**YOUR ASSIGNMENT**. Report every line in the records below that holds the word "written".

Collected data entries:
================================
(* ===== verification/PyRegex.v ===== *)
(** The backtracking matcher behind [re.search], [re.match], [re.findall] and
    [re.finditer].

    A pattern is tried in the order Python tries it: the left branch of an
    alternative first, a greedy repetition as often as possible, a lazy one as
    seldom as possible.  The matcher is written with a continuation; the loop
    of a repetition only goes on after a character was consumed, so the length
    of the rest of the text bounds its turns.  Groups are numbered, and the
    last text a group matched is the one it reports. *)

From stdpp Require Import base tactics list gmap strings numbers list_numbers.
From S2P Require Import Prelude PyText PyBytes.
Open Scope Z_scope.

(** * Patterns *)

Inductive pattern : Type :=
| MEps
| MChr (ok : Z -> bool)
| MCat (p q : pattern)
| MAlt (p q : pattern)
| MStar (greedy : bool) (p : pattern)
| MGrp (n : Z) (p : pattern)
| MAt (ok : list Z -> list Z -> bool).

(** A place in the text: how many characters came before it, those characters
    with the last one first, and the characters that follow. *)
Record place : Type := { here : Z; past : pystr; rest : pystr }.

Abbreviation groups := (list (Z * pystr)).

Fixpoint run {X} (p : pattern) (at_ : place) (g : groups) (k : place -> groups -> option X) {struct p}
    : option X :=
  match p with
  | MEps => k at_ g
  | MChr ok =>
      match rest at_ with
      | c :: s => if ok c then k {| here := here at_ + 1; past := c :: past at_; rest := s |} g else None
      | [] => None
      end
  | MCat p q => run p at_ g (fun at_ g => run q at_ g k)
  | MAlt p q => match run p at_ g k with Some x => Some x | None => run q at_ g k end
  | MStar greedy p =>
      (fix loop (fuel : nat) (at_ : place) (g : groups) : option X :=
         match fuel with
         | O => k at_ g
         | S fuel =>
             let again (_ : unit) :=
               run p at_ g (fun next g => if here at_ <? here next then loop fuel next g else None) in
             if greedy then match again tt with Some x => Some x | None => k at_ g end
             else match k at_ g with Some x => Some x | None => again tt end
         end) (length (rest at_)) at_ g
  | MGrp n p =>
      run p at_ g (fun next g => k next ((n, ztake (here next - here at_) (rest at_)) :: g))
  | MAt ok => if ok (past at_) (rest at_) then k at_ g else None
  end.

(** * Building blocks *)

Definition one (c : Z) : pattern := MChr (fun d => d =? c).
Fixpoint all_of (ps : list pattern) : pattern :=
  match ps with [] => MEps | [p] => p | p :: ps => MCat p (all_of ps) end.
Fixpoint any_of (ps : list pattern) : pattern :=
  match ps with [] => MChr (fun _ => false) | [p] => p | p :: ps => MAlt p (any_of ps) end.
Definition text (s : pystr) : pattern := all_of (one <$> s).
Definition lit (s : string) : pattern := text (u s).
(** [[abc]] and [[^abc]] *)
Definition chars (s : string) : Z -> bool := fun c => bool_decide (c ∈ u s).
Definition other (s : string) : Z -> bool := fun c => negb (chars s c).
Definition star (p : pattern) : pattern := MStar true p.
Definition plus (p : pattern) : pattern := MCat p (star p).
Definition opt (p : pattern) : pattern := MAlt p MEps.
Fixpoint upto (n : nat) (p : pattern) : pattern :=
  match n with O => MEps | S n => opt (MCat p (upto n p)) end.

(** [^] and [$] with [re.MULTILINE] *)
Definition bol : pattern :=
  MAt (fun before _ => match before with [] => true | c :: _ => c =? newline end).
Definition eol : pattern :=
  MAt (fun _ after => match after with [] => true | c :: _ => c =? newline end).
(** [.] *)
Definition dot_ : pattern := MChr (fun c => negb (c =? newline)).

(** [\w] and [\b]; [alphanumeric] is [str.isalnum] outside ASCII. *)
Definition word_char (alphanumeric : Z -> bool) (c : Z) : bool :=
  if c <? 128 then in_range "a" "z" c || in_range "A" "Z" c || digit c || (c =? 95) else alphanumeric c.
Definition word_boundary (alphanumeric : Z -> bool) : pattern :=
  MAt (fun before after =>
    xorb (match before with c :: _ => word_char alphanumeric c | [] => false end)
         (match after with c :: _ => word_char alphanumeric c | [] => false end)).

(** A letter of the pattern with [re.IGNORECASE]: both cases, and the other
    characters that fold to it. *)
Definition fold_case (c : Z) : Z -> bool := fun d =>
  (d =? c) || (in_range "a" "z" c && (d =? c - 32)) ||
  ((c =? 105) && ((d =? 304) || (d =? 305))) ||   (* i *)
  ((c =? 115) && (d =? 383)) ||                   (* s *)
  ((c =? 107) && (d =? 8490)).                    (* k *)
Definition lit_i (s : string) : pattern := all_of ((fun c => MChr (fold_case c)) <$> u s).

(** * Searching *)

Definition start_of (s : pystr) : place := {| here := 0; past := []; rest := s |}.

(** Where a match ends and its groups. *)
Definition match_at (p : pattern) (at_ : place) : option (place * groups) :=
  run p at_ [] (fun next g => Some (next, g)).

Definition group (g : groups) (n : Z) : option pystr :=
  snd ∘ snd <$> list_find (fun e => fst e = n) g.

(** [re.match] and [re.fullmatch] *)
Definition re_match (p : pattern) (s : pystr) : option groups := snd <$> match_at p (start_of s).
Definition re_full (p : pattern) (s : pystr) : option groups :=
  run p (start_of s) [] (fun next g => match rest next with [] => Some g | _ => None end).

(** The leftmost match from a place on: where it starts, ends and its groups. *)
Fixpoint search_from (p : pattern) (here : Z) (past rest : pystr)
    : option (place * place * groups) :=
  let at_ := {| here := here; past := past; rest := rest |} in
  match match_at p at_ with
  | Some (next, g) => Some (at_, next, g)
  | None => match rest with
            | [] => None
            | c :: rest => search_from p (here + 1) (c :: past) rest
            end
  end.

(** [re.search] *)
Definition re_search (p : pattern) (s : pystr) : option (place * place * groups) :=
  search_from p 0 [] s.
Definition found_in (p : pattern) (s : pystr) : bool :=
  match re_search p s with Some _ => true | None => false end.

(** [re.finditer], for a pattern that matches no empty text: the matches start
    at different places, so the length of the text bounds their number. *)
Fixpoint find_all (fuel : nat) (p : pattern) (at_ : place) : list (place * place * groups) :=
  match fuel with
  | O => []
  | S fuel =>
      match search_from p (here at_) (past at_) (rest at_) with
      | Some (first, next, g) => (first, next, g) :: find_all fuel p next
      | None => []
      end
  end.
Definition re_finditer (p : pattern) (s : pystr) : list groups :=
  snd <$> find_all (length s) p (start_of s).
(* ===== verification/Sha256.v ===== *)
(** [hashlib.sha256(data).hexdigest()], written out from FIPS 180-4: 32-bit
    words as integers reduced modulo [2^32], the message schedule and the 64
    rounds as folds over the constants. *)

From stdpp Require Import base tactics list strings numbers list_numbers.
From S2P Require Import Prelude PyText PyBytes.
Open Scope Z_scope.

Definition w32 (z : Z) : Z := z mod 4294967296.
Definition rotr (n x : Z) : Z := Z.lor (Z.shiftr x n) (w32 (Z.shiftl x (32 - n))).

Definition sha_k : list Z :=
  [1116352408; 1899447441; 3049323471; 3921009573; 961987163; 1508970993;
   2453635748; 2870763221; 3624381080; 310598401; 607225278; 1426881987;
   1925078388; 2162078206; 2614888103; 3248222580; 3835390401; 4022224774;
   264347078; 604807628; 770255983; 1249150122; 1555081692; 1996064986;
   2554220882; 2821834349; 2952996808; 3210313671; 3336571891; 3584528711;
   113926993; 338241895; 666307205; 773529912; 1294757372; 1396182291;
   1695183700; 1986661051; 2177026350; 2456956037; 2730485921; 2820302411;
   3259730800; 3345764771; 3516065817; 3600352804; 4094571909; 275423344;
   430227734; 506948616; 659060556; 883997877; 958139571; 1322822218;
   1537002063; 1747873779; 1955562222; 2024104815; 2227730452; 2361852424;
   2428436474; 2756734187; 3204031479; 3329325298].

Definition sha_init : list Z :=
  [1779033703; 3144134277; 1013904242; 2773480762; 1359893119; 2600822924;
   528734635; 1541459225].

Fixpoint be_combine (acc : Z) (l : pybytes) : Z :=
  match l with [] => acc | b :: l => be_combine (256 * acc + b) l end.
Fixpoint be_split (n : nat) (z : Z) (acc : pybytes) : pybytes :=
  match n with O => acc | S n => be_split n (z / 256) (z mod 256 :: acc) end.

(** The message with [0x80], zeros up to 56 modulo 64, and its bit length. *)
Definition sha_pad (data : pybytes) : pybytes :=
  data ++ [128] ++ zeros ((55 - len data) mod 64) ++ be_split 8 (8 * len data) [].

Fixpoint chunks_of (fuel : nat) (n : Z) (l : pybytes) : list pybytes :=
  match fuel, l with
  | O, _ | _, [] => []
  | S fuel, _ => ztake n l :: chunks_of fuel n (zdrop n l)
  end.

(** One more schedule word from the last sixteen, most recent first. *)
Definition sha_next (ws : list Z) : list Z :=
  let w i := nth i ws 0 in
  let s0 := Z.lxor (Z.lxor (rotr 7 (w 14%nat)) (rotr 18 (w 14%nat))) (Z.shiftr (w 14%nat) 3) in
  let s1 := Z.lxor (Z.lxor (rotr 17 (w 1%nat)) (rotr 19 (w 1%nat))) (Z.shiftr (w 1%nat) 10) in
  w32 (w 15%nat + s0 + w 6%nat + s1) :: ws.

Definition sha_schedule (block : pybytes) : list Z :=
  rev (Nat.iter 48 sha_next (rev (map (be_combine 0) (chunks_of 16 4 block)))).

Definition sha_round (st : list Z) (kw : Z * Z) : list Z :=
  match st with
  | [a; b; c; d; e; f; g; h] =>
      let s1 := Z.lxor (Z.lxor (rotr 6 e) (rotr 11 e)) (rotr 25 e) in
      let ch := Z.lxor (Z.land e f) (Z.land (4294967295 - e) g) in
      let t1 := w32 (h + s1 + ch + fst kw + snd kw) in
      let s0 := Z.lxor (Z.lxor (rotr 2 a) (rotr 13 a)) (rotr 22 a) in
      let mj := Z.lxor (Z.lxor (Z.land a b) (Z.land a c)) (Z.land b c) in
      [w32 (t1 + w32 (s0 + mj)); a; b; c; w32 (d + t1); e; f; g]
  | _ => st
  end.

Definition sha_compress (h : list Z) (block : pybytes) : list Z :=
  zip_with (fun x y => w32 (x + y)) h
    (foldl sha_round h (zip sha_k (sha_schedule block))).

Definition sha256_bytes (data : pybytes) : pybytes :=
  let m := sha_pad data in
  concat (map (fun w => be_split 4 w [])
    (foldl sha_compress sha_init (chunks_of (S (length m)) 64 m))).

(** [hashlib.sha256(data).hexdigest()] *)
Definition sha256 (data : pybytes) : pystr :=
  concat (map (fun b => [hex_digit (b / 16); hex_digit (b mod 16)]) (sha256_bytes data)).

(** The test vectors of the standard. *)
Example sha256_abc :
  sha256 (u "abc") =
  u "ba7816bf8f01cfea414140de5dae2223b00361a396177a9cb410ff61f20015ad".
Proof. vm_compute. reflexivity. Qed.

Example sha256_two_blocks :
  sha256 (u "abcdbcdecdefdefgefghfghighijhijkijkljklmklmnlmnomnopnopq") =
  u "248d6a61d20638b8e5c026930c3e6039a33ce45964ff2167f6ecedd419db06c1".
Proof. vm_compute. reflexivity. Qed.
================================
**ANSWER TO THE EXERCISE**.
    seldom as possible.  The matcher is written with a continuation; the loop
(** [hashlib.sha256(data).hexdigest()], written out from FIPS 180-4: 32-bit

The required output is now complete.